Accentuated transdermal application of glucosamine sulphate attenuates experimental osteoarthritis induced by monosodium iodoacetate

Abstract

Osteoarthritis is a chronic degenerative joint disease causing pain and disability. Glucosamine sulphate is a well known oral supplement for its treatment. The present pioneering study provides an overview of the accentuated transdermal delivery of glucosamine sulphate through the optimized gel formulation with guar gum and sodium carboxymethyl cellulose (Na-CMC). Response surface methodology based on the three-level three-factor central composite design provided the optimum concentration of guar gum, Na-CMC and glycerol for a maximum flux. The transdermal characterization, ex vivo permeation study and in vivo study were performed with optimized gel formulation. The factorial design predicted the optimum values of guar gum, Na-CMC and glycerol which were 418.53 mg, 444.97 mg and 2322.4 mg respectively for 25 g of the gel. This optimized gel demonstrated the maximum flux, i.e., 1047.46 μg cm⁻² h⁻¹. The optimized gel showed satisfactory results with respect to drug uniformity, pH, stability, rheological properties, zeta potential, drug–excipient compatibility and skin irritation. The release of the drug from the optimized transdermal gel followed the controlled first order Fickian (non-steady) release pattern. The in vivo study was carried out in a rat model of osteoarthritis induced by monosodium iodoacetate damaging the tibial plateau.
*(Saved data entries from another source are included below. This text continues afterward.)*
(** * Verification of the image compositing core of ebiten

    The development embeds, function by function,

    - of package ebiten, the mipmap pyramid ([type mipmap]),
    - of package ebiten, the vertex arena ([type verticesBackend]) and
      [quadVertices],
    - of package restorable, the pixel patch store ([type rectToPixels]),
    - of package ebitenmobileview, the ids of the touches on iOS
      ([getIDFromPtr], [updateTouchesOnIOSImpl]),

    and states the properties of the specification over the embedding.

    Conventions.  A Go [int] is a [Z] in the range of a 64-bit two's complement
    integer and every arithmetic operation writes its wrap-around out
    ([GoInt.add], [GoInt.mul], ...).  A Go [float32] / [float64] is a
    [spec_float] at precision 24 / 53.  A function that can panic runs in the
    monad [M S A := S -> outcome A * S]: the state reached when the panic is
    raised is kept, so that "nothing was stored" can be stated. *)

From Stdlib Require Import ZArith Lia Bool List Sorted.
From Stdlib.Strings Require Import Byte.
From Stdlib Require Import SpecFloat.
From stdpp Require Import base decidable countable gmap list.

Local Open Scope Z_scope.

(** ** Go integers *)

Module GoInt.

Definition minInt : Z := - 2 ^ 63.
Definition maxInt : Z := 2 ^ 63 - 1.

Definition inRange (z : Z) : Prop := minInt <= z <= maxInt.

(** Two's complement wrap-around of a mathematical integer. *)
Definition wrap (z : Z) : Z := (z + 2 ^ 63) `mod` 2 ^ 64 - 2 ^ 63.

#[global] Arguments wrap : simpl never.

Definition add (a b : Z) : Z := wrap (a + b).
Definition sub (a b : Z) : Z := wrap (a - b).
Definition mul (a b : Z) : Z := wrap (a * b).
Definition neg (a : Z) : Z := wrap (- a).

(** [a / b] for [b <> 0]: truncated division ([minInt / -1] wraps). *)
Definition quot (a b : Z) : Z := wrap (Z.quot a b).

(** [a << uint(n)]: converting a negative [n] to [uint] gives a count of at
    least 64, and a shift by 64 or more gives 0. *)
Definition shl (a n : Z) : Z :=
  if bool_decide (0 <= n < 64) then wrap (a * 2 ^ n) else 0.

End GoInt.

(** ** Outcomes, panics and the state monad *)

(** The run-time panics the embedded functions can raise: the explicit
    [panic(...)] calls of the sources, with the values their messages print, and
    the panics of the Go run time. *)
Inductive panic : Type :=
  | PanicPixelsLen (want got : Z)
      (* "restorable: len(pixels) must be %d but %d" *)
  | PanicRegionConflict (newr r : (Z * Z) * (Z * Z))
      (* "restorable: region (%#v) conflicted with the other region (%#v)" *)
  | PanicLevelZero
      (* "ebiten: level must be non-zero at level" *)
  | PanicVolatileMipmap
      (* "ebiten: mipmap images for a volatile image is not implemented yet" *)
  | PanicInvalidLevel (level : Z)
      (* "ebiten: invalid level: %d": the default case of the switch of
         [level], which no level reaches *)
  | PanicDetNaN_mipmapLevel
      (* "ebiten: det must be finite at mipmapLevel" *)
  | PanicDetZero_mipmapLevel
      (* "ebiten: dst must be non zero at mipmapLevel" *)
  | PanicDetNaN_mipmapLevelForDownscale
      (* "ebiten: det must be finite at mipmapLevelForDownscale" *)
  | PanicDetZero_mipmapLevelForDownscale
      (* "ebiten: dst must be non zero at mipmapLevelForDownscale" *)
  | PanicIndexOutOfRange (idx len : Z)
      (* runtime error: index out of range *)
  | PanicSliceBounds (lo hi cap : Z)
      (* runtime error: slice bounds out of range *)
  | PanicMakeSlice (len : Z)
      (* runtime error: makeslice: len out of range *)
  | PanicDivideByZero
      (* runtime error: integer divide by zero *)
  | PanicNilDereference.
      (* runtime error: invalid memory address or nil pointer dereference *)

(** [Diverge] is the outcome of a loop that never ends. *)
Inductive outcome (A : Type) : Type :=
  | Ok (a : A)
  | Panic (p : panic)
  | Diverge.
Arguments Ok {A} a.
Arguments Panic {A} p.
Arguments Diverge {A}.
In this study the optimized formulation effectively reduced the symptoms like reduction in swelling of the knee joint, gross changes in digitized radio images and morphological and histopathological alterations. Additionally the changes in the release pattern of the proinflammatory cytokine tumor necrosis factor-α illustrated the efficacy of the transdermal gel for the treatment of experimental osteoarthritis. Thus the optimized gel was found to be a unique potential vehicle for transdermal application of glucosamine sulphate which effectively attenuates the experimental osteoarthritis.